Returning all these years later emotions stirred within as we started our descent into Schipol. Only 40 minutes from Heathrow yet years away, I was excited to see if it had changed and if it still made me feel like anything can happen.

The train from the airport takes you quickly and easily into the centre. I rode with tourists and locals and teenagers from home, taking their first intrepid steps into the world. Then a tram and a short walk led me to my home for the next few days – the self-selected Bicycle Hotel in the funky (or, as it says in my guide book, “dodgy”) De Pijp neighbourhood. I could have chosen a sterile hotel for my work stay, but this hostel had a certain charm. I was handed my key and pointed up the steep narrow staircase. Bunk beds! A sink with shared toilet and shower. This takes me back.

So by the time I settled it was time to meet my colleagues and head out for dinner. We stayed close by and ate at the Cafe Restaurant De Duvel. A very cosy restaurant with THE most spectacular Tom Ka Gai I have ever tasted. The local beers slipped down and the atmosphere was buzzing.

After that, not wanting to yet head home, we pushed onto some more bars, sampling the beers in their small glasses. Very civilised! A taxi ride took us back towards Dam Square, I hopped out and saw in front of me the great green glow of the infamous Grasshopper coffee shop. I can’t even remember if this was a place I’d visited in my past, I ran in for nostalgia sake, to have a quick bathroom stop and sniff the rancid smell of teenagers enjoying their coffee shop moment, and then dashed out to find somewhere a little more… age appropriate!

We walked through the red light district, something I was keen to see again. For some reason I was expecting moth eaten velvet curtains and an old-world charm (again, not sure if that’s a displaced memory or something I once saw on a film), but was surprised by the clinical and contemporary appearance of the “windows” and their inhabitants, looking on with empty eyes and a tepid smile.

The rest of the night became a little hazy. Punctuated with the small beers, conversations with strangers out the front of gay bars, disco, house, western music… Someone complimented me on my blue jeans and cowboy boots combo, and I was finally pushed into a taxi. 30 euros for a 10 minute drive, tipped out in front of the bicycle hotel. 3am.

I’ve never slept so well in a bunk bed (lower bunk, no one in the top!).

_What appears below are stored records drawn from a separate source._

(** C36: [rt_page_install] of a region of whole pages below 4 GiB, where PV_OFFSET is a
    multiple of the largest block and the mapping of the page records succeeds, when the
    allocator has no block yet in the ranges of the largest order that the region touches
    ([untouched]), makes exactly its pages free, with no two free buddies; no page outside
    becomes free, and the blocks in use stay. Inside these ranges the region may start and end
    at any page; mm_page.h asks for a size that is a multiple of the largest block, which rules
    out that two regions share a range. When they do, the free blocks of the first are marked
    as not free (line 719), and the theorem says nothing. *)
Theorem rt_page_install_refines max pv m a b fuel s B : 1 <= max <= 21 -> pv = m * 2 ^ 12 -> (2 ^ (max - 1) | m) ->
  0 <= low_end max a -> m < a < b -> high_end max b < 2 ^ 20 -> high_end max b - m < 2 ^ 20 ->
  pages_state max s B -> untouched max a b B -> high_end max b - low_end max a < Z.of_nat fuel ->
  wp (rt_page_install max pv fuel RT_EOK (page_to_addr pv a) (page_to_addr pv b)) (fun err s' => err = RT_EOK /\
    exists B', pages_state max s' B' /\ users B' = users B /\ forall x, free_page B' x <-> free_page B x \/ a <= x < b) s.
Proof.
  intros Hmax Hpv Hm H0 Hab H1 H2 Hst Hun Hfuel. pose proof (ends max Hmax a b) as (He1 & He2 & _).
  assert (Hland : forall z, Z.land (z * 2 ^ 12) ARCH_PAGE_MASK = 0).
  { intros z. change ARCH_PAGE_MASK with (Z.ones 12). rewrite Z.land_ones by lia. by apply Z.mod_mul. }
  assert (Hne : page_to_addr pv b <> page_to_addr pv a).
  { rewrite !(low_addr m pv Hpv) by (done || lia). lia. }
  unfold rt_page_install. rewrite (proj2 (Z.eqb_neq _ _) Hne). rewrite !(page_to_addr_eq pv m), !Hland by done.
  rewrite <- !(page_to_addr_eq pv m) by done. simpl. do 2 wp_step. wp_step.
  eapply wp_mono; [by apply (install_wp max Hmax m a b pv Hpv Hm ltac:(lia) fuel s _ B)|].
  intros u s' H. wp_step. done.
Qed.

(** C39: [rt_page_bits] gives the smallest order that holds a number of bytes, for every
    32-bit number other than 0. *)
Theorem rt_page_bits_least size : 0 < size < 2 ^ 32 -> let k := rt_page_bits size in
  0 <= k <= 20 /\ size <= 2 ^ (k + 12) /\ (k = 0 \/ 2 ^ (k + 11) < size).
Proof.
  intros Hs. cbv zeta. unfold rt_page_bits, rt_hw_clz. change ARCH_PAGE_SHIFT with 12.
  replace (32 - (31 - Z.log2 size) - 1) with (Z.log2 size) by lia. set (g := Z.log2 size).
  pose proof (Z.log2_spec size ltac:(lia)) as [Hg1 Hg2]. fold g in Hg1, Hg2. rewrite <- Z.add_1_r in Hg2.
  assert (Hg : 0 <= g <= 31).
  { split; [apply Z.log2_nonneg|]. enough (g < 32) by lia. apply Z.log2_lt_pow2; lia. }
  rewrite Z.shiftl_1_l. assert (Hx : Z.lxor size (2 ^ g) = 0 <-> size = 2 ^ g) by apply Z.lxor_eq_0_iff.
  assert (Hlow : forall j, j < 12 -> 2 ^ j <= 2 ^ 12).
  { intros j Hj. destruct (Z_lt_le_dec j 0); [by rewrite Z.pow_neg_r|]. apply Z.pow_le_mono_r; lia. }
  destruct (Z.eqb_spec (Z.lxor size (2 ^ g)) 0) as [E|E]; simpl negb; cbv iota zeta.
  - apply Hx in E. destruct (Z.ltb_spec (g - 12) 0).
    + change (0 + 12) with 12. pose proof (Hlow g ltac:(lia)). lia.
    + replace (g - 12 + 12) with g by lia. replace (g - 12 + 11) with (g - 1) by lia.
      assert (2 ^ g = 2 * 2 ^ (g - 1)) by (rewrite <- Z.pow_succ_r by lia; f_equal; lia). pose proof (pow_pos (g - 1)). lia.
  - assert (size <> 2 ^ g) by tauto. destruct (Z.ltb_spec (g + 1 - 12) 0).
    + change (0 + 12) with 12. pose proof (Hlow (g + 1) ltac:(lia)). lia.
    + replace (g + 1 - 12 + 12) with (g + 1) by lia. replace (g + 1 - 12 + 11) with g by lia. lia.
Qed.

(** * One block of 1024 pages, the first of them page 1024 *)

Definition no_pages : pages := mk_pages (fun _ => None) (fun _ => None) (fun _ => 0) (fun _ => 0) (fun _ _ => None) 0 0 false.
Definition free_pages : pages := set_page_list page_list_low 10 (Some 1024) (set_pg_bits 1024 10 no_pages).
Definition used_pages : pages := set_pg_ref 1024 1 (set_pg_bits 1024 ARCH_ADDRESS_WIDTH_BITS no_pages).

Lemma no_pages_state : pages_state 11 no_pages ∅.
Proof.
  split; [|split; [|split; [by intros p k Hp|by intros q j]]].
  - split; try by intros. intros k Hk. exists []. split; [done|]. split; [constructor|]. intros p. split; [|done].
    intros Hp. by apply not_elem_of_nil in Hp.
  - split; by intros.
Qed.

Lemma one_block_wf st : st <> Held -> blocks_wf 11 {[1024 := (10, st)]} /\ coalesced 11 {[1024 := (10, st)]} /\
  forall q j, ({[1024 := (10, st)]} : blocks) !! q <> Some (j, Held).
Proof.
  intros Hst. split; [split|split].
  - intros p k st' [<- [= <- <-]]%lookup_singleton_Some. split; [done|]. split; [by exists 1|done].
  - intros p k st' q j st'' [<- _]%lookup_singleton_Some [<- _]%lookup_singleton_Some. done.
  - intros p k st' q [<- [= <- <-]]%lookup_singleton_Some Hq. exists 1024, 10, st. split; [apply lookup_singleton_eq|].
    unfold in_block. change (11 - 1) with 10 in Hq. change (1024 / 2 ^ 10) with 1 in Hq. Z.to_euclidean_division_equations. lia.
  - intros p k [<- [= <- _]]%lookup_singleton_Some. done.
  - intros q j [_ [= _ E]]%lookup_singleton_Some. done.
Qed.

Lemma free_pages_repr : page_repr 11 free_pages (mk_page_spec (fun x => 1024 <= x < 2048) ∅).
Proof.
  exists {[1024 := (10, Free)]}. split; [|split].
  - split; [|by apply one_block_wf]. split.
    + intros k Hk. destruct (decide (k = 10)) as [->|Hne].
      * exists [1024]. split; [done|]. split; [apply NoDup_singleton|]. intros p.
        rewrite list_elem_of_singleton, lookup_singleton_Some. naive_solver.
      * exists []. split; [split; [|done]|]; [unfold free_pages; simpl; rewrite fupd_eq, fupd_ne; done|].
        split; [constructor|]. intros p. rewrite lookup_singleton_Some. split; [intros H; by apply not_elem_of_nil in H|naive_solver].
    + by intros p k st [<- [= <- <-]]%lookup_singleton_Some.
    + by intros p k r [_ [=]]%lookup_singleton_Some.
    + done.
  - intros x. simpl. split.
    + intros Hx. by exists 1024, 10.
    + by intros (p & k & [<- [= <-]]%lookup_singleton_Some & ?).
  - apply map_eq. intros q. apply option_eq. intros [j r]. rewrite lookup_users, lookup_singleton_Some. simpl. rewrite lookup_empty. naive_solver.
Qed.

Lemma used_pages_repr : page_repr 11 used_pages (mk_page_spec (fun _ => False) {[1024 := (10, 1)]}).
Proof.
  exists {[1024 := (10, Used 1)]}. split; [|split].
  - split; [|by apply one_block_wf]. split.
    + intros k Hk. exists []. split; [done|]. split; [constructor|]. intros p. rewrite lookup_singleton_Some.
      split; [intros H; by apply not_elem_of_nil in H|naive_solver].
    + by intros p k st [<- [= <- <-]]%lookup_singleton_Some.
    + by intros p k r [<- [= <- <-]]%lookup_singleton_Some.
    + done.
  - intros x. simpl. split; [done|]. by intros (p & k & [_ [=]]%lookup_singleton_Some & _).
  - apply map_eq. intros q. apply option_eq. intros [j r]. rewrite lookup_users. simpl. rewrite !lookup_singleton_Some. naive_solver.
Qed.

Lemma pages_alloc_refines_witness : wp (rt_pages_alloc_ext 11 0 3 0) (fun addr s' =>
  (exists p A', addr = page_to_addr 0 p /\ spec_take (mk_page_spec (fun x => 1024 <= x < 2048) ∅) p 3 A' /\ page_repr 11 s' A') \/
  addr = 0 /\ s' = free_pages /\ spec_full (mk_page_spec (fun x => 1024 <= x < 2048) ∅) 3) free_pages.
Proof. apply (pages_alloc_refines 11 0); [lia|apply Z.divide_0_r|exact free_pages_repr|lia]. Defined.

Lemma pages_free_refines_witness : rt_page_ref_get 0 (page_to_addr 0 1030) 10 used_pages = 1.
Proof.
  assert (Hu : ps_used (mk_page_spec (fun _ => False) {[1024 := (10, 1)]}) !! 1024 = Some (10, 1)) by apply lookup_singleton_eq.
  assert (Hin : in_block 1024 10 1030) by (unfold in_block; change (2 ^ 10) with 1024; lia).
  exact (proj1 (pages_free_refines 11 0 (fun _ => true) used_pages _ 1024 10 1 1030 ltac:(lia) (Z.divide_0_r _) used_pages_repr Hu eq_refl Hin)).
Defined.

Lemma run_eq {A} (m : M pages A) s a : fst <$> m s = Some a -> m s = Some (a, run m s).
Proof. unfold run. destruct (m s) as [[a' s']|]; simpl; congruence. Qed.

Lemma two_page_blocks : exists s1 s2, rt_pages_alloc_ext 11 0 3 0 free_pages = Some (8355840, s1) /\
  rt_pages_alloc_ext 11 0 3 0 s1 = Some (8323072, s2).
Proof.
  exists (run (rt_pages_alloc_ext 11 0 3 0) free_pages), (run (rt_pages_alloc_ext 11 0 3 0) (run (rt_pages_alloc_ext 11 0 3 0) free_pages)).
  split; apply run_eq; vm_compute; reflexivity.
Qed.

(** Two blocks of 8 pages are taken out of the block of 1024. *)
Lemma page_blocks_apart_witness : exists s U, rtc (pages_step 11 0 (fun _ => true)) (free_pages, ∅) (s, U) /\
  U !! 8355840 = Some (3, 1) /\ U !! 8323072 = Some (3, 1) /\
  ~ (in_block (addr_to_page 0 8355840) 3 2040 /\ in_block (addr_to_page 0 8323072) 3 2040).
Proof.
  destruct two_page_blocks as (s1 & s2 & E1 & E2).
  set (U := <[8323072 := (3, 1)]> (<[8355840 := (3, 1)]> (∅ : gmap Z (Z * Z)))).
  assert (Hs : rtc (pages_step 11 0 (fun _ => true)) (free_pages, ∅) (s2, U)).
  { eapply rtc_l; [exact (ps_alloc 11 0 _ free_pages s1 ∅ 3 0 8355840 ltac:(lia) E1)|].
    apply rtc_once. exact (ps_alloc 11 0 _ s1 s2 _ 3 0 8323072 ltac:(lia) E2). }
  assert (U1 : U !! 8355840 = Some (3, 1)) by (unfold U; by rewrite lookup_insert_ne, lookup_insert_eq).
  assert (U2 : U !! 8323072 = Some (3, 1)) by (unfold U; by rewrite lookup_insert_eq).
  exists s2, U. split; [exact Hs|]. split; [exact U1|]. split; [exact U2|].
  exact (proj2 (page_blocks_apart 11 0 _ _ _ s2 U ltac:(lia) (Z.divide_0_r _) free_pages_repr Hs) _ _ _ _ _ _ _ U1 U2 ltac:(done)).
Defined.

The next morning was a little hazy. After a breakfast of cheese, processed meat and Nutella I decided to brave the day by hopping aboard a yellow tourist bike and attempting to navigate the Sunday morning roads.

This was a little risky, head sieving out the remnants of a hangover, having to ride a foreign bike with dodgy breaks, ride on the wrong side of the road AND contend with fellow traffic in the shape of local cyclists (everyone cycles here), trams, cars, and hoards of tourists on foot. I wobbled and stop-started around the streets, bumping over the tram lines and swerving to avoid criss-crossing cyclists.

I got lost. It’s OK on a bike as it doesn’t take long to come back. It took a little while to get the nerve to turn left, but once I’d cracked it, all was well in the world. I may dare to imagine I blended in like a local. On my bright yellow tourist bike.

The sky was bright blue and clear, the sun shining, the water on the canals sparkling and Sunday morning life in Amsterdam in full swing. Local lads hauling boats along the water, couples sitting out on their doorsteps, smoking and watching the world go by. Locals sitting in cafes, blankets on their knees, writing in their journals. I joined them. Heaven.

I then found the PrisenGracht canal, according to my map I could cycle the length of the canal and take in the Anne Frank museum, the Tulip Museum and the Cheese Museum. Also it ends up in Jordaan, a really funky arty district, stacked with cute boutiques, art galleries, with flowers spilling over the railings at every bridge over the canal.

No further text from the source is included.